August 18, 2018 07:20 pm | Updated 07:20 pm IST

 New York’s Democratic candidate for Congress Ocasio-Cortez campaigning for Michigan’s gubernatorial candidate Abdul El-Sayed Alexandria in Detroit in July.

New York’s Democratic candidate for Congress Ocasio-Cortez campaigning for Michigan’s gubernatorial candidate Abdul El-Sayed Alexandria in Detroit in July.

Reconciling the U.S.’s current economic model with its democracy is a challenging task for Americans but to come up with a name to call what they want appears to be even more challenging. The crisis is more evident for the Democrats, as opposed to Republicans who generally think the only problem with the economy is that there is too much government regulation and support for the poor, making them lazy. As the November mid-term elections, which will also set the tone for the 2020 presidential election, approach, this dilemma of the Democrats is playing out.

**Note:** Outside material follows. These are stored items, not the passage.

(** C29: one iteration of [KeyboardHookThread] while the quit channel is
    open installs two hooks, both [WH_KEYBOARD_LL]: the two [WH_KEYBOARD]
    calls have no module handle and always fail.  It records the first
    hook, sends one request to the filter driver when the device exists
    and closes the device handle, and after the [Sleep] it removes both
    hooks and clears the variable: the kernel's hooks and handles are
    back to what they were. *)
Theorem key_iteration w t :
  thr w = Some (t, TSelect) -> quit_ready w = false -> hook_ok (kern w) = true ->
  (forall x, In x (hooks (kern w)) -> hk_handle x < next_handle (kern w)) ->
  (forall h, In h (handles (kern w)) -> h < next_handle (kern w)) ->
  0 < next_handle (kern w) < 2 ^ 32 ->
  let w1 := thread_step Keyboard w in
  let w2 := thread_step Keyboard w1 in
  map hk_type (hooks (kern w1)) = map hk_type (hooks (kern w)) ++ [WH_KEYBOARD_LL; WH_KEYBOARD_LL] /\
  hookHandle w1 = next_handle (kern w) /\
  hooks (kern w2) = hooks (kern w) /\ hookHandle w2 = 0 /\ handles (kern w2) = handles (kern w) /\
  ioctls (kern w2) = (ioctls (kern w) + if device_present (kern w) then 1 else 0)%nat /\
  thr w2 = Some (t, TSelect).
Proof.
  intros Ht Hq Hok Hhk Hhd Hn. cbv zeta.
  assert (E1 : thread_step Keyboard w = key_body t w) by (unfold thread_step; rewrite Ht, Hq; reflexivity).
  rewrite E1. unfold key_body. rewrite hook_ll by exact Hok. cbv iota beta.
  rewrite hook_ll by exact Hok. cbv iota beta. rewrite !hook_kb. cbv iota beta. rewrite (proj2 (Z.eqb_neq (next_handle (kern w)) 0)) by lia.
  unfold CreateFile. cbn [add_hook hooks handles next_handle set_hooks set_handles device_present negb].
  destruct (device_present (kern w)) eqn:Hd; cbv iota beta;
  [rewrite (proj2 (Z.eqb_neq (next_handle (kern w) + 4 + 4) 0)),
     (proj2 (Z.eqb_neq _ INVALID_HANDLE_VALUE)) by (unfold INVALID_HANDLE_VALUE; lia)
  |rewrite (proj2 (Z.eqb_neq INVALID_HANDLE_VALUE 0)), Z.eqb_refl by (unfold INVALID_HANDLE_VALUE; lia)];
  cbn [negb andb]; unfold thread_step; cbn [thr set_thr set_kern set_hookHandle];
  unfold key_release, unhook_if; rewrite Z.eqb_refl;
  rewrite (proj2 (Z.eqb_neq (next_handle (kern w)) 0)), (proj2 (Z.eqb_neq (next_handle (kern w) + 4) 0)) by lia;
  cbn [negb]; unfold_world; unfold UnhookWindowsHookEx, CloseHandle, add_ioctl; cbn -[List.filter].
  all: repeat split; try lia; [rewrite <- app_assoc, map_app; reflexivity|apply unhook_two_fresh, Hhk|..].
  - apply filter_fresh_one. intros h Hh. specialize (Hhd h Hh). lia.
Qed.

Lemma close_fresh (cs : list bool) : close_chan (length cs) (cs ++ [false]) = Some (<[length cs := true]> (cs ++ [false])).
Proof. unfold close_chan. rewrite lookup_app_r, Nat.sub_diag by lia. reflexivity. Qed.

Lemma stop_unhook_kern w : handles (kern (stop_unhook w)) = handles (kern w) /\
  next_handle (kern (stop_unhook w)) = next_handle (kern w) /\ thread_ok (kern (stop_unhook w)) = thread_ok (kern w) /\
  thr (stop_unhook w) = thr w /\ hookThread (stop_unhook w) = hookThread w.
Proof. unfold stop_unhook. case_match; repeat split. Qed.

Lemma stop_tail w h pc : thr w = Some (h, pc) -> hookThread w = h -> h <> 0 ->
  handles (kern (stop_terminate (stop_unhook w))) = handles (kern w) /\
  next_handle (kern (stop_terminate (stop_unhook w))) = next_handle (kern w) /\
  thread_ok (kern (stop_terminate (stop_unhook w))) = thread_ok (kern w) /\
  thr (stop_terminate (stop_unhook w)) = None.
Proof.
  intros Ht Hh Hn. destruct (stop_unhook_kern w) as (H1 & H2 & H3 & H4 & H5).
  unfold stop_terminate, TerminateThread. rewrite H5, Hh, (proj2 (Z.eqb_neq _ 0) Hn). cbn [negb thr set_kern].
  rewrite H4, Ht, Z.eqb_refl. cbn. rewrite H1, H2, H3. repeat split.
Qed.

(** One check/uncheck cycle: a thread handle is opened and left open. *)
Lemma cycle_once w :
  thread_ok (kern w) = true -> 0 < next_handle (kern w) ->
  exists w1, unlock_unchecked (unlock_checked w) = Some w1 /\
    handles (kern w1) = handles (kern w) ++ [next_handle (kern w)] /\
    next_handle (kern w1) = next_handle (kern w) + 4 /\ thread_ok (kern w1) = true /\ thr w1 = None.
Proof.
  intros Hok Hn. unfold unlock_unchecked, unlock_checked, StartUnlock, CreateThread.
  cbn [kern set_enabled set_quit set_chans]. rewrite Hok. cbv iota beta.
  rewrite (proj2 (Z.eqb_neq _ 0)) by lia. unfold StopUnlock.
  cbn [quit set_enabled set_thr set_hookThread set_kern set_chans set_quit chans].
  rewrite close_fresh. cbv [mbind option_bind]. eexists. split; [reflexivity|].
  match goal with |- context [stop_terminate (stop_unhook ?w0)] =>
    destruct (stop_tail w0 (next_handle (kern w)) TSelect) as (H1 & H2 & H3 & H4); [reflexivity..|lia|] end.
  rewrite H1, H2, H3, H4. cbn. rewrite Hok. repeat split.
Qed.

(** C30: every check/uncheck cycle of an unlock box leaks a thread
    handle: [StartUnlock] stores the handle [CreateThread] returns and
    [Stop] passes it to [TerminateThread] but never to [CloseHandle].
    After [n] cycles the [n] handles are all still open although no
    unlock thread runs. *)
Theorem unlock_cycles_leak_handles n w :
  thread_ok (kern w) = true -> 0 < next_handle (kern w) ->
  exists w', cycles n w = Some w' /\
    handles (kern w') = handles (kern w) ++ map (fun i => next_handle (kern w) + 4 * Z.of_nat i) (seq 0 n) /\
    ((0 < n)%nat -> thr w' = None).
Proof.
  revert w. induction n as [|n IH]; intros w Hok Hn.
  - exists w. cbn. rewrite app_nil_r. split; [reflexivity|split; [reflexivity|lia]].
  - destruct (cycle_once w Hok Hn) as (w1 & E & Hh & Hnx & Hok1 & Ht1).
    destruct (IH w1 Hok1 ltac:(lia)) as (w' & E' & Hh' & Ht').
    exists w'. cbn [cycles]. rewrite E. cbv [mbind option_bind]. split; [exact E'|split].
    + rewrite Hh', Hh, Hnx, <- app_assoc. cbn [seq map app]. rewrite <- seq_shift, map_map. do 2 f_equal; [lia|].
      apply map_ext. intros i. lia.
    + intros _. destruct n as [|n]; [cbn in E'; congruence|apply Ht'; lia].
Qed.

(** How many blocks of [Stop] the UI thread still has to run. *)
Definition stop_left (u : upc) : nat :=
  match u with Idle => 0 | SClose => 4 | SNil => 3 | SUnhook => 2 | STerminate => 1 end.

Lemma stop_step_progress w : ui w <> Idle ->
  (stop_left (ui (stop_step w)) < stop_left (ui w))%nat /\ enabled (stop_step w) = enabled w.
Proof.
  intros Hu. unfold stop_step.
  destruct (ui w) eqn:E; [congruence| | | |]; cbn [ui set_ui enabled set_quit].
  - destruct (quit w); [destruct (close_chan _ _)|]; cbn; rewrite ?E; split; cbn; lia || reflexivity.
  - split; [cbn; lia|reflexivity].
  - split; [cbn; lia|]. unfold stop_unhook. case_match; reflexivity.
  - split; [cbn; lia|]. unfold stop_terminate, TerminateThread.
    case_match; [|reflexivity]. cbn. destruct (thr w) as [[? ?]|]; [case_match|]; reflexivity.
Qed.

Lemma stop_completes kd w : Inv w -> ui w <> Idle ->
  exists w', rtc (ustep kd) w w' /\ Inv w' /\ ui w' = Idle /\ enabled w' = enabled w.
Proof.
  remember (stop_left (ui w)) as m eqn:Em. revert w Em. induction m as [m IH] using lt_wf_ind.
  intros w -> HI Hu. destruct (stop_step_progress w Hu) as [Hlt He].
  pose proof (stop_step_inv w HI Hu) as HI'. pose proof (rtc_once _ _ (UStopStep kd w Hu)) as Hs.
  destruct (decide (ui (stop_step w) = Idle)) as [Hi|Hi].
  - exists (stop_step w). auto.
  - destruct (IH _ Hlt (stop_step w) eq_refl HI' Hi) as (w' & Hr & HI2 & Hu2 & He2).
    exists w'. split; [exact (rtc_trans _ _ _ Hs Hr)|]. split; [exact HI2|]. split; [exact Hu2|congruence].
Qed.

(** from every state the interleavings reach, the UI thread can run
    [Stop*Unlock] to its end on its own: none of its blocks waits for the
    unlock thread, and when it returns the thread is gone and none of its
    hooks is installed. *)
Theorem unlock_stop_terminates kd k w :
  rtc (ustep kd) (init k) w ->
  exists w', rtc (ustep kd) w w' /\ ui w' = Idle /\ enabled w' = false /\ thr w' = None /\ hooks (kern w') = [].
Proof.
  intros Hr. pose proof (reach_inv kd k w Hr) as HI.
  assert (Hb : exists w1, rtc (ustep kd) w w1 /\ Inv w1 /\ ui w1 <> Idle).
  { destruct (decide (ui w = Idle)) as [Hu|Hu]; [|exists w; split; [apply rtc_refl|split; assumption]].
    exists (stop_begin w). split; [exact (rtc_once _ _ (UStop kd w Hu))|].
    split; [exact (stop_begin_inv w HI Hu)|discriminate]. }
  destruct Hb as (w1 & Hr1 & HI1 & Hu1).
  destruct (stop_completes kd w1 HI1 Hu1) as (w' & Hr' & HI' & Hu' & He').
  pose proof (inv_stopping _ HI1 Hu1) as He1.
  destruct (idle_clean w' HI' Hu' ltac:(congruence)) as [Ht Hh].
  exists w'. split; [exact (rtc_trans _ _ _ Hr1 Hr')|]. repeat split; congruence.
Qed.

(** ** [Stop] as one call, for the callers of the feature *)

Lemma stop_unhook_hooks w x : In x (hooks (kern (stop_unhook w))) -> In x (hooks (kern w)).
Proof. unfold stop_unhook. case_match; [|exact id]. cbn. intros Hx. apply filter_In in Hx. apply Hx. Qed.

(** The last two blocks of [Stop] leave no thread and no hook, whatever
    the earlier blocks did to the channels. *)
Lemma stop_tail_clean w :
  (forall t pc, thr w = Some (t, pc) -> hookThread w = t /\ t <> 0) ->
  (forall x, In x (hooks (kern w)) -> exists pc, thr w = Some (hk_owner x, pc)) ->
  thr (stop_terminate (stop_unhook w)) = None /\ hooks (kern (stop_terminate (stop_unhook w))) = [].
Proof.
  intros H4 H5. destruct (stop_unhook_kern w) as (_ & _ & _ & Ht & Hh).
  assert (Hin : forall x, In x (hooks (kern (stop_unhook w))) -> exists pc, thr w = Some (hk_owner x, pc))
    by (intros x Hx; apply H5, stop_unhook_hooks, Hx).
  unfold stop_terminate, TerminateThread. rewrite Hh.
  destruct (thr w) as [[t pc]|] eqn:E.
  - destruct (H4 t pc eq_refl) as [-> Ht0]. rewrite (proj2 (Z.eqb_neq _ 0) Ht0). cbn [negb thr set_kern].
    rewrite Ht, Z.eqb_refl. cbn. split; [reflexivity|].
    destruct (List.filter _ _) as [|x l] eqn:F; [reflexivity|exfalso].
    assert (Hx : In x (List.filter (fun x => negb (hk_owner x =? t)) (hooks (kern (stop_unhook w)))))
      by (rewrite F; left; reflexivity).
    apply filter_In in Hx as [Hx Ho]. destruct (Hin x Hx) as [pc' Hpc]. injection Hpc as Hpc _.
    rewrite <- Hpc, Z.eqb_refl in Ho. discriminate.
  - assert (Hn : hooks (kern (stop_unhook w)) = []).
    { destruct (hooks (kern (stop_unhook w))) as [|x l] eqn:F; [reflexivity|exfalso].
      destruct (Hin x) as [? Hpc]; [left; reflexivity|discriminate]. }
    destruct (negb (hookThread w =? 0)); [|split; assumption].
    unfold set_hookThread, set_kern, end_thread. cbn. rewrite Ht, Hn. split; reflexivity.
Qed.

(** [Stop*Unlock] called by another handler of the UI thread (outside its
    own blocks, [ui = Idle]) does not panic and leaves no thread and no
    hook. *)
Lemma StopUnlock_clean w : Inv w -> ui w = Idle ->
  exists w', StopUnlock (set_enabled w false) = Some w' /\ thr w' = None /\ hooks (kern w') = [].
Proof.
  intros HI Hu. unfold StopUnlock. cbn [quit set_enabled chans].
  destruct (quit w) as [c|] eqn:Hq.
  - unfold close_chan. rewrite (quit_open w c HI Hq ltac:(congruence)). cbv [mbind option_bind].
    eexists. split; [reflexivity|]. apply stop_tail_clean; cbn; [exact (inv_thr _ HI)|exact (inv_hooks _ HI)].
  - cbv [mbind option_bind]. eexists. split; [reflexivity|].
    apply stop_tail_clean; cbn; [exact (inv_thr _ HI)|exact (inv_hooks _ HI)].
Qed.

A Gallup poll recently threw up more evidence of this crisis for the Democrats. Only 47% of Democrats view capitalism positively, down from 56% in 2016; 57% of Democrats now view socialism positively, which is little change from 2010. Among Republicans, 71% are very positive about capitalism while only 16% are positive about socialism. The Democratic base has been showing an affinity towards ‘socialism’ since the economic collapse of 2008, Gallup found.

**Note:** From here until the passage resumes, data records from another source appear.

(** [mainWindow.Closing()] (main.go 780-798), on the UI thread.  The
    three [close] calls (of channels made fresh after every close, so
    they cannot panic) stop the topmost goroutine and the two monitors;
    [None] is a panic of one of the [Stop*Unlock] calls. *)
Definition Closing (a : app) : option app :=
  let p := set_enabled (pinS a) false in
  let b := set_bs_enabled (bs a) false in
  let m := Unlock.set_enabled (mouse a) false in
  let k := Unlock.set_enabled (keyboard a) false in
  let p := RemoveBroadcastEventHook p in
  m ← Unlock.StopUnlock m;
  k ← Unlock.StopUnlock k;
  let ws := if negb (embeddedBlackScreenWindow b =? 0)
            then (SetParent (embeddedBlackScreenWindow b) 0 (desk a)).2 else desk a in
  let ws := if negb (blackScreenParentWindow b =? 0)
            then (DestroyWindow UI_THREAD (blackScreenParentWindow b) ws).2 else ws in
  Some {| gui := gui a; pinS := set_monitor p None; bs := set_bs_monitor b false; desk := ws;
          mouse := m; keyboard := k; ticker := false; tick_read := false; exited := true |}.

(** ** The event loop *)

(** The UI thread is not inside a [Stop*Unlock]. *)
Definition ui_idle (a : app) : Prop :=
  Unlock.ui (mouse a) = Unlock.Idle /\ Unlock.ui (keyboard a) = Unlock.Idle.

Massachusetts Senator Elizabeth Warren, who is widely speculated to be a Democratic challenger to President Donald Trump in 2020, has been trying to place herself as the bearer of the progressive mantle in America. This week, she introduced a new Bill to address the widening income inequality and hold corporations accountable, titled Accountable Capitalism Act. And she chose to explain the Bill in an op-ed in the Wall Street Journal . “The... Act restores the idea that giant American corporations should look out for American interests. Corporations with more than $1 billion in annual revenue would be required to get a federal corporate charter. The new charter requires corporate directors to consider the interests of all major corporate stakeholders — not only shareholders — in company decisions. Shareholders could sue if they believed directors weren’t fulfilling those obligations…,” she wrote.

New rules

The proposals are already facing a blowback. Harvard economist Jeffrey Miron told CNBC that the Bill will destroy capitalism and encourage crony capitalism. Ms. Warren’s proposal “will create a whole set of new rules that the federal government will enforce. Those rules will not be clean, explicit or simple,” Mr. Miron said.

While progressives like Ms. Warren are tiptoeing around the word ‘capitalism’, the party’s younger, more diverse base is happily embracing the word ‘socialism’. Meanwhile, Alexandria Ocasio-Cortez, a 28-year-old Latina running her first campaign, defeated party veteran Joe Crowley in New York's 14th congressional district primary recently and has already become a national figure. She calls herself a ‘democratic socialist’.

In 2016, his opponents both in the Democratic and Republican parties, sought to turn the ‘socialist’ label as a disqualification for Bernie Sanders, but it did not play out that way. “Don’t be afraid of socialists,” he said in a speech then. “Roosevelt implemented a series of programmes that put millions of people back to work, took them out of poverty and restored their faith in government... And, by the way, almost everything he proposed was called ‘socialist’. Social Security... was ‘socialist’. The concept of the ‘minimum wage’... socialist. Unemployment insurance, abolishing child labour, the 40-hour work week… socialist.” Early this year, reflecting on her 2016 defeat, Hillary Clinton said that being identified as a capitalist lost her the presidency.

Varghese K. George works for The Hindu and is based in Washington.